Government and Industry Responses
Canberra has responded with and excise reductions and Australian Competition and Consumer Commission (ACC Composite score) investigations into ”opportunistic pricing”, where gasoline stations increase prices before any wholesale change. As a result, Australia has a very limited number of domestic refiners, minimizing their vulnerabilities, and calls for strategic reserves and biofuel funding have begun. Other states, including Queensland, have begun trials with pump transparency applications where drivers are able to easily see and identify the counter trends in prices over the course of a week.
It is understandable that industry groups are being calm about this current situation since the past shocks, the most notable being the invasion of Ukraine, have ultimately come to an end. However, one thing to bear in mind is that the 2026 projected Brent prices of $100 to 110 means that without a diplomatic resolution, we could be experiencing a lot of pain for a very long time. While this may be true, the rebate incentives for purchasing electric cars are also increasing, and uptake for most rural people is still infact, highly circumstantial as most rural people have a very close tie to their diesel configurations.
Tips for Savvy Drivers
To save the most money, apps such as FuelPrice Australia are ideal since they are able to show the peaks and lows of prices in Australia in almost real time. As such, it would not be unrealistic to assume that prices would be the lowest in the middle of the week as prices on a cycle are set to peak almost every week at the end. Additionally, for the time being it is also ideal to carpool which can also be ideal for increasing the number of passengers in the car to decrease gas per person figures. If money has become the overriding concern, then it is also justifiable to increase the efficiency of the car by pumping the tires to their ideal state, or switching to a hybrid car which would greatly decrease the long run gas expenditure. Furthermore, it is justifiable to assume that jerry cans or fuel canisters are ideal to transport fuel on the weekends, despite the arguably overwhelming desire to bunker fuel for the purpose of self-sustained remote fuel provisioning, it is not unrealistic that the fuel transport cans are legalized for such purposes.
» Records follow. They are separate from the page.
(* ===== verification/Host.v ===== *)
(** * A machine as its administrator's commands see it

    What the commands that run as root add to the file system of GoOS.v: the
    permission bits of files and directories under an umask, and the lines
    printed to the terminal.  Every call may fail. *)

From S2P Require Import Prelude GoStrings GoOS.

#[global] Open Scope Z_scope.

Record host := mkHost { hDisk : world; hModes : gmap path Z; hOut : str }.

(** ** The monad *)

Definition W (A : Type) : Type := host -> result error A * host.

#[global] Instance W_ret : MRet W := fun A a h => (Ok a, h).
#[global] Instance W_bind : MBind W := fun A B f m h =>
  match m h with
  | (Ok a, h') => f a h'
  | (Err e, h') => (Err e, h')
  end.
Definition raise {A} (e : error) : W A := fun h => (Err e, h).
(** The error is looked at, not propagated. *)
Definition attempt {A} (m : W A) : W (result error A) := fun h => let '(r, h') := m h in (Ok r, h').
(** A call of the file system. *)
Definition lift {A} (m : M A) : W A := fun h =>
  let '(r, w) := m (hDisk h) in (r, mkHost w (hModes h) (hOut h)).
(** [fmt.Fprint] to the writer of the command. *)
Definition say (s : str) : W unit := fun h => (Ok tt, mkHost (hDisk h) (hModes h) (hOut h ++ s)).
Definition sayln (s : str) : W unit := say (s ++ [LF]).
Definition here : W host := fun h => (Ok h, h).
Definition set_modes (f : gmap path Z -> gmap path Z) : W unit := fun h =>
  (Ok tt, mkHost (hDisk h) (f (hModes h)) (hOut h)).
Fixpoint each {A} (l : list A) (body : A -> W unit) : W unit :=
  match l with
  | [] => mret tt
  | x :: r => body x ≫= fun _ => each r body
  end.

(** ** Calls that set or keep permissions *)

Section Calls.
Context (umask : Z).

Definition masked (mode : Z) : Z := Z.ldiff mode umask.
Definition present (h : host) (p : path) : Prop := p ∈ wDirs (hDisk h) \/ is_Some (wFiles (hDisk h) !! p).
#[global] Instance present_dec h p : Decision (present h p).
Proof. unfold present. apply _. Defined.

(** What was not there before gets the mode less the umask. *)
Definition new_modes (before : host) (mode : Z) (ps : list path) (modes : gmap path Z) : gmap path Z :=
  fold_left (fun m p => if decide (present before p) then m else <[p := masked mode]> m) ps modes.

(** [os.MkdirAll(p, mode)]. *)
Definition mkdir_all (p : path) (mode : Z) : W unit :=
  h ← here;
  lift (MkdirAll p) ≫= fun _ =>
  set_modes (new_modes h mode (prefixes p)).

(** [os.Chmod(p, mode)]. *)
Definition chmod (p : path) (mode : Z) : W unit :=
  lift (Stat p) ≫= fun _ => set_modes (insert p mode).

(** [os.WriteFile(p, data, mode)]: the mode counts for a new file only, and
    also when the write fails half-way. *)
Definition write_file (p : path) (data : str) (mode : Z) : W unit :=
  h ← here;
  r ← attempt (lift (WriteFile p data));
  h' ← here;
  (if decide (present h' p) then set_modes (new_modes h mode [p]) else mret tt) ≫= fun _ =>
  match r with Ok _ => mret tt | Err e => raise e end.

(** [os.OpenFile] with O_WRONLY, O_CREATE and O_TRUNC. *)
Definition create (p : path) (mode : Z) : W unit :=
  h ← here;
  lift (syscall (w ← get_world;
                 if decide (parent p ∈ wDirs w) then store_file p [] else throw ENOENT)) ≫= fun _ =>
  set_modes (new_modes h mode [p]).
(* ===== verification/Bootstrap.v ===== *)
(** * Provisioning and removal (internal/bootstrap, internal/paths)

    [verta --init] and [verta --purge], with the layout they create and
    remove.  The embedded default configuration, example domain file and
    systemd unit are arguments, as are the platform, the effective user, the
    running executable, systemctl and 32 random bytes. *)

From S2P Require Import Prelude GoStrings GoOS Host.
From S2P Require ConfigAudit Settings.

#[global] Open Scope Z_scope.

(** ** The layout (paths.go) *)

Definition ConfigDir : str := #"/etc/verta".
Definition ConfigFile : str := ConfigDir ++ #"/config.yaml".
Definition DomainsDir : str := ConfigDir ++ #"/domains".
Definition RunDir : str := #"/run/verta".
Definition Pidfile : str := RunDir ++ #"/verta.pid".
Definition Socket : str := RunDir ++ #"/verta.sock".
Definition Binary : str := #"/usr/sbin/verta".
Definition unitPath : str := #"/etc/systemd/system/verta.service".

(** Every directory with its mode: 0o750, and 0o700 for the keys. *)
Definition layout : list (str * Z) :=
  [(ConfigDir, 488); (DomainsDir, 488); (Settings.LogDir, 488); (Settings.StateDir, 488); (Settings.QueueDir, 488); (Settings.DKIMDir, 448)].
Definition examplePath : str := DomainsDir ++ #"/example.com.yaml.example".

(** [strings.Replace(s, old, new, 1)]. *)
Definition replace_one (old new s : str) : str :=
  match cut_str old s with
  | (before, after, true) => before ++ new ++ after
  | (_, _, false) => s
  end.

Section Bootstrap.
Context (windows : bool) (euid umask : Z) (Error : error -> str).
Context (defaultConfig exampleDomain Unit_ : str).
(** [os.Executable] with [filepath.EvalSymlinks], and [rand.Read]. *)
Context (Executable : result error path) (entropy : option (list Z)).
(** [exec.LookPath] and the run of [systemctl disable --now verta]: its
    error, or nothing. *)
Context (systemctl : option (W (option str))).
As we move to the hope for the long run, we hope to see the creation of a home solar system married to the electric vehicle charger, as we hope to prepare for the long awaited EV resilience against Solar global.
FAQs
Q1: Why are prices rising so fast?
Due to conflicts in the world, oil transportation has become highly blocked which in turn, has increased the price of crude oil, which is highly imported by Australia.
Q2: Will prices drop soon?
It is unlikely that prices will drop soon, however, we can expect prices to remain high until mid 2026, at best.
Q3: How can I save on fuel?
Consider using more efficiency driving techniques to save on gas. Additionally, hybrids can greatly reduce gas prices.